▸ HOW TO COMPLETE THIS TASK: Every line containing "first" should be copied out. Go through the entries and find them.

· · · ·

(** The context, once every file is read and the endpoint is bound. *)
Definition assemble (env : StartEnv) (paths : AppPaths) (d : ConfigDisk) (config : AgentConfig)
    (secret : SecretKey) (node : Uuid) (i : Installation) : result (LocalContext (J := J)) DaemonError :=
  let '(host, os_name, arch, version) := se_host env in
  let info := node_info host os_name arch version node (se_capabilities env) in
  let? store := map_err DaemonStore (se_store env) in
  let '(store, trend) := resume_local_trend (se_now_ms env) store in
  let? recs := map_err DaemonPeers (registry_load (i_peers i)) in
  let runtime := {| info := info; health := healthy; latest := None; trend := trend; store := store;
                    pairing := None; pairing_poisoned := false; pairing_mdns := mdns_default;
                    peers := {| records := recs; poisoned := false; file := i_peers i; disk_ops := 0 |};
                    active_connections := []; active_poisoned := false; closed := [] |} in
  let? fleet := map_err DaemonFleet (fleet_load (i_machines i)) in
  let? fleet := map_err DaemonFleet (fleet_start fleet) in
  let? rules := load_alert_rules config in
  Ok {| lc_paths := paths; lc_endpoint_id := public_key secret; lc_z32 := z32_text (public_key secret);
        lc_disk := d; lc_runtime := runtime; lc_fleet := fleet; lc_rules := rules;
        lc_sampler_running := true |}.

Definition start_daemon (env : StartEnv) (paths : AppPaths) (i : Installation)
  : Installation * result (LocalContext (J := J)) DaemonError :=
  match create_directories config_fault (i_config i) with
  | (d, Err _) => (with_files d (i_key i) (i_node_id i) i, Err DaemonIo)
  | (d, Ok _) =>
      let i := with_files d (i_key i) (i_node_id i) i in
      if negb (se_logging_ok env) then (i, Err DaemonLogging)
      else match load_validated_config paths d with
      | Err e => (i, Err e)
      | Ok config =>
          let '(key, secret) := load_or_create_secret_key key_fault (se_fresh_key env) (se_rival env)
                                  (se_data_dir_exists env) (i_key i) in
          let i := with_files d key (i_node_id i) i in
          match secret with
          | Err e => (i, Err (DaemonIdentity e))
          | Ok secret =>
              match bind_endpoint parse_relay_url read_file pem_sections verifier accepts bind
                      (endpoint_config config) with
              | Err e => (i, Err (DaemonTransport e))
              | Ok _ =>
                  let '(node, id) := load_or_create_node_id parse_uuid uuid_text (se_fresh_id env)
                                       (se_node_id_write env) (i_node_id i) in
                  let i := with_files d key node i in
                  match id with
                  | Err e => (i, Err (DaemonNodeId e))
                  | Ok id => (i, assemble env paths d config secret id i)
                  end
              end
          end
      end
  end.

(** ** What a start establishes *)

(** No connection, no window, nothing degraded, and the registry as its file has it. *)
Definition fresh_runtime (i : Installation) (n : NodeRuntime (J := J)) : Prop :=
  load (i_peers i) = Ok (records (peers n)) /\ file (peers n) = i_peers i /\ poisoned (peers n) = false /\
  (length (trend n) <= CAPACITY)%nat /\ pairing n = None /\ active_connections n = [] /\
  active_poisoned n = false /\ health n = healthy.

Lemma load_validated_Ok paths d c :
  load_validated_config paths d = Ok c ->
  load_config d = Ok c /\ usable parse_relay_url read_file pem_sections verifier c.
Proof.
  unfold load_validated_config. destruct (load_config d) as [c'|]; [|done]. cbn [map_err result_bind].
  destruct (config_validate _ _ _ _ _ c') as [[]|] eqn:E; [|done]. intros [= <-].
  split; [done|]. by eapply validate_usable.
Qed.

Lemma resumed_trend_is_bounded now s : (length (snd (resume_local_trend now s)) <= CAPACITY)%nat.
Proof.
  unfold resume_local_trend. destruct (Storage.query _ _ _ _ s) as [s' [samples|e]]; simpl; [|lia].
  rewrite from_samples_spec, length_map, length_drop. lia.
Qed.

Lemma assemble_Ok env paths d config secret node i ctx :
  assemble env paths d config secret node i = Ok ctx ->
  lc_disk ctx = d /\ lc_sampler_running ctx = true /\ alert_rules config = Ok (lc_rules ctx) /\
  lc_endpoint_id ctx = public_key secret /\ node_id (info (lc_runtime ctx)) = node /\
  fresh_runtime i (lc_runtime ctx).
Proof.
  unfold assemble, fresh_runtime. destruct (se_host env) as [[[host os_name] arch] version].
  destruct (se_store env) as [s|]; [|done]. cbn [map_err result_bind].
  pose proof (resumed_trend_is_bounded (se_now_ms env) s) as Ht.
  destruct (resume_local_trend (se_now_ms env) s) as [s' tr].
  unfold registry_load. destruct (load (i_peers i)) as [recs|]; [|done]. cbn [map_err result_bind].
  destruct (fleet_load (i_machines i)) as [fl|]; [|done]. cbn [map_err result_bind].
  destruct (fleet_start fl) as [fl'|]; [|done]. cbn [map_err result_bind].
  unfold load_alert_rules. destruct (alert_rules config) as [rules|]; [|done]. cbn [map_err result_bind].
  intros [= <-]. by repeat split.
Qed.

Lemma assembled_fleet env paths d config secret node i ctx :
  assemble env paths d config secret node i = Ok ctx ->
  exists fl, fleet_load (i_machines i) = Ok fl /\ fleet_start fl = Ok (lc_fleet ctx).
Proof.
  unfold assemble. destruct (se_host env) as [[[host os_name] arch] version].
  destruct (se_store env) as [s|]; [|done]. cbn [map_err result_bind].
  destruct (resume_local_trend (se_now_ms env) s) as [s' tr].
  destruct (registry_load (i_peers i)) as [recs|]; [|done]. cbn [map_err result_bind].
  destruct (fleet_load (i_machines i)) as [fl|]; [|done]. cbn [map_err result_bind].
  destruct (fleet_start fl) as [fl'|] eqn:E; [|done]. cbn [map_err result_bind].
  destruct (load_alert_rules config) as [rules|]; [|done]. intros [= <-]. by exists fl.
Qed.

Lemma create_directories_file d : cfg_file (fst (create_directories config_fault d)) = cfg_file d.
Proof. unfold create_directories. by destruct (io_steps config_fault 4 (cfg_ops d)). Qed.

Lemma started_fleet env paths i i' ctx :
  start_daemon env paths i = (i', Ok ctx) ->
  exists fl, fleet_load (i_machines i) = Ok fl /\ fleet_start fl = Ok (lc_fleet ctx).
Proof.
  unfold start_daemon. destruct (create_directories config_fault (i_config i)) as [d [u|e]]; [|done].
  destruct (negb _); [done|]. destruct (load_validated_config paths d) as [config|]; [|done].
  destruct (load_or_create_secret_key _ _ _ _ _) as [key [secret|]]; [|done].
  destruct (bind_endpoint _ _ _ _ _ _ _) as [plan|]; [|done].
  destruct (load_or_create_node_id _ _ _ _ _) as [node [id|]]; [|done].
  intros [= <- Ha]. by apply assembled_fleet in Ha.
Qed.

(** A daemon that starts runs on a usable configuration, evaluates exactly the rules of its
    file, shows the peers of its registry file and has no pairing window open; so it starts in
    the state that every local command preserves (see LocalIpc). *)
Theorem started_daemon_is_consistent env paths i i' ctx :
  (forall c, load_config (i_config i) = Ok c -> config_carried float_ok c) ->
  start_daemon env paths i = (i', Ok ctx) ->
  settings_ok (float_ok := float_ok) parse_relay_url read_file pem_sections verifier ctx /\
  fresh_runtime i (lc_runtime ctx) /\ lc_sampler_running ctx = true.
Proof.
  intros Hc. unfold start_daemon. pose proof (create_directories_file (i_config i)) as Hf.
  destruct (create_directories config_fault (i_config i)) as [d [u|e]]; [|done]. simpl in Hf.
  destruct (negb _); [done|].
  destruct (load_validated_config paths d) as [config|] eqn:Hl; [|done].
  destruct (load_or_create_secret_key _ _ _ _ _) as [key [secret|]]; [|done].
  destruct (bind_endpoint _ _ _ _ _ _ _) as [plan|]; [|done].
  destruct (load_or_create_node_id _ _ _ _ _) as [node [id|]]; [|done].
  intros [= <- Ha]. apply assemble_Ok in Ha as (H1 & H2 & H3 & _ & _ & H4).
  apply load_validated_Ok in Hl as [Hl Hu]. split; [|by split].
  exists config. rewrite H1. split; [done|]. split; [done|]. split; [|done].
  apply Hc. by rewrite <- (same_file_loads _ _ Hf).
Qed.

(** C29: A file that no command would have written, or thresholds that cannot be resolved, stop the
    start: there is no daemon that runs on them. *)
Theorem unusable_configuration_refuses_start env paths i c :
  load_config (i_config i) = Ok c ->
  (~ usable parse_relay_url read_file pem_sections verifier c \/ exists e, alert_rules c = Err e) ->
  exists e, snd (start_daemon env paths i) = Err e.
Proof.
  intros Hl Hbad. unfold start_daemon. pose proof (create_directories_file (i_config i)) as Hf.
  destruct (create_directories config_fault (i_config i)) as [d [u|e]]; [|by eexists]. simpl in Hf.
  destruct (negb _); [by eexists|].
  destruct (load_validated_config paths d) as [config|e] eqn:Hv; [|by eexists].
  apply load_validated_Ok in Hv as [Hv Hu]. rewrite (same_file_loads _ _ Hf), Hl in Hv. injection Hv as <-.
  destruct (load_or_create_secret_key _ _ _ _ _) as [key [secret|]]; [|by eexists].
  destruct (bind_endpoint _ _ _ _ _ _ _) as [plan|]; [|by eexists].
  destruct (load_or_create_node_id _ _ _ _ _) as [node [id|]]; [|by eexists]. simpl.
  destruct (assemble _ _ _ _ _ _ _) as [ctx|e] eqn:Ha; [|by eexists].
  apply assemble_Ok in Ha as (_ & _ & Ha & _). destruct Hbad as [Hbad|[e Hbad]]; [done|congruence].
Qed.

End Daemon.

(** ** Supervision *)

(** The branch of [select!] that ends first. *)
Inductive Stop :=
  | StopSignal (delivered : bool)
  | StopSampler
  | StopRemote
  | StopLocal (r : result (result unit string) string).

(** What is done after it, in order. *)
Inductive Shutdown :=
  | SendShutdown
  | AwaitSampler (secs : Z)
  | AbortSampler
  | CloseEndpoint
  | AbortRemote
  | AbortLocal.

Definition stop_result (s : Stop) : result unit string :=
  match s with
  | StopSignal true => Ok tt
  | StopSignal false => Err "signal"
  | StopSampler => Err "metric sampler stopped unexpectedly"
  | StopRemote => Err "remote listener stopped unexpectedly"
  | StopLocal (Ok (Ok _)) => Err "local IPC listener stopped unexpectedly"
  | StopLocal (Ok (Err e)) => Err ("local IPC listener failed: " +:+ e)
  | StopLocal (Err e) => Err e
  end.

(** [flushed] says whether the sampler ended within the timeout. *)
Definition supervise (s : Stop) (flushed : bool) : list Shutdown * result unit string :=
  let await := match s with
               | StopSampler => []
               | _ => AwaitSampler SHUTDOWN_FLUSH_TIMEOUT_SECS :: (if flushed then [] else [AbortSampler])
               end in
  ((SendShutdown :: await ++ [CloseEndpoint; AbortRemote; AbortLocal])%list, stop_result s).

(** Whatever stops the daemon, the sampler is told first and, unless it is what stopped, given
    time to write its batch before the endpoint closes; only an operator's stop is a success. *)
Theorem shutdown_lets_sampler_flush (s : Stop) (flushed : bool) :
  let '(actions, r) := supervise s flushed in
  head actions = Some SendShutdown /\
  (s <> StopSampler -> exists rest, actions = (SendShutdown :: AwaitSampler 5 :: rest)%list) /\
  (In AbortSampler actions <-> s <> StopSampler /\ flushed = false) /\
  (r = Ok tt <-> s = StopSignal true).
Proof.
  destruct s as [[]| | |[[[]|e]|e]], flushed; simpl; repeat split; try done; try (by eexists);
    intuition congruence.
Qed.

(** ** Witnesses *)

Definition demo_installation (c : AgentConfig) : Installation :=
  {| i_config := disk_with c; i_key := Bytes (replicate 32 1); i_node_id := TextAbsent;
     i_peers := NotFound; i_machines := NotFound |}.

· · · ·

▸ REPLY TO THE EXERCISE:
(** The branch of [select!] that ends first. *)
(** Whatever stops the daemon, the sampler is told first and, unless it is what stopped, given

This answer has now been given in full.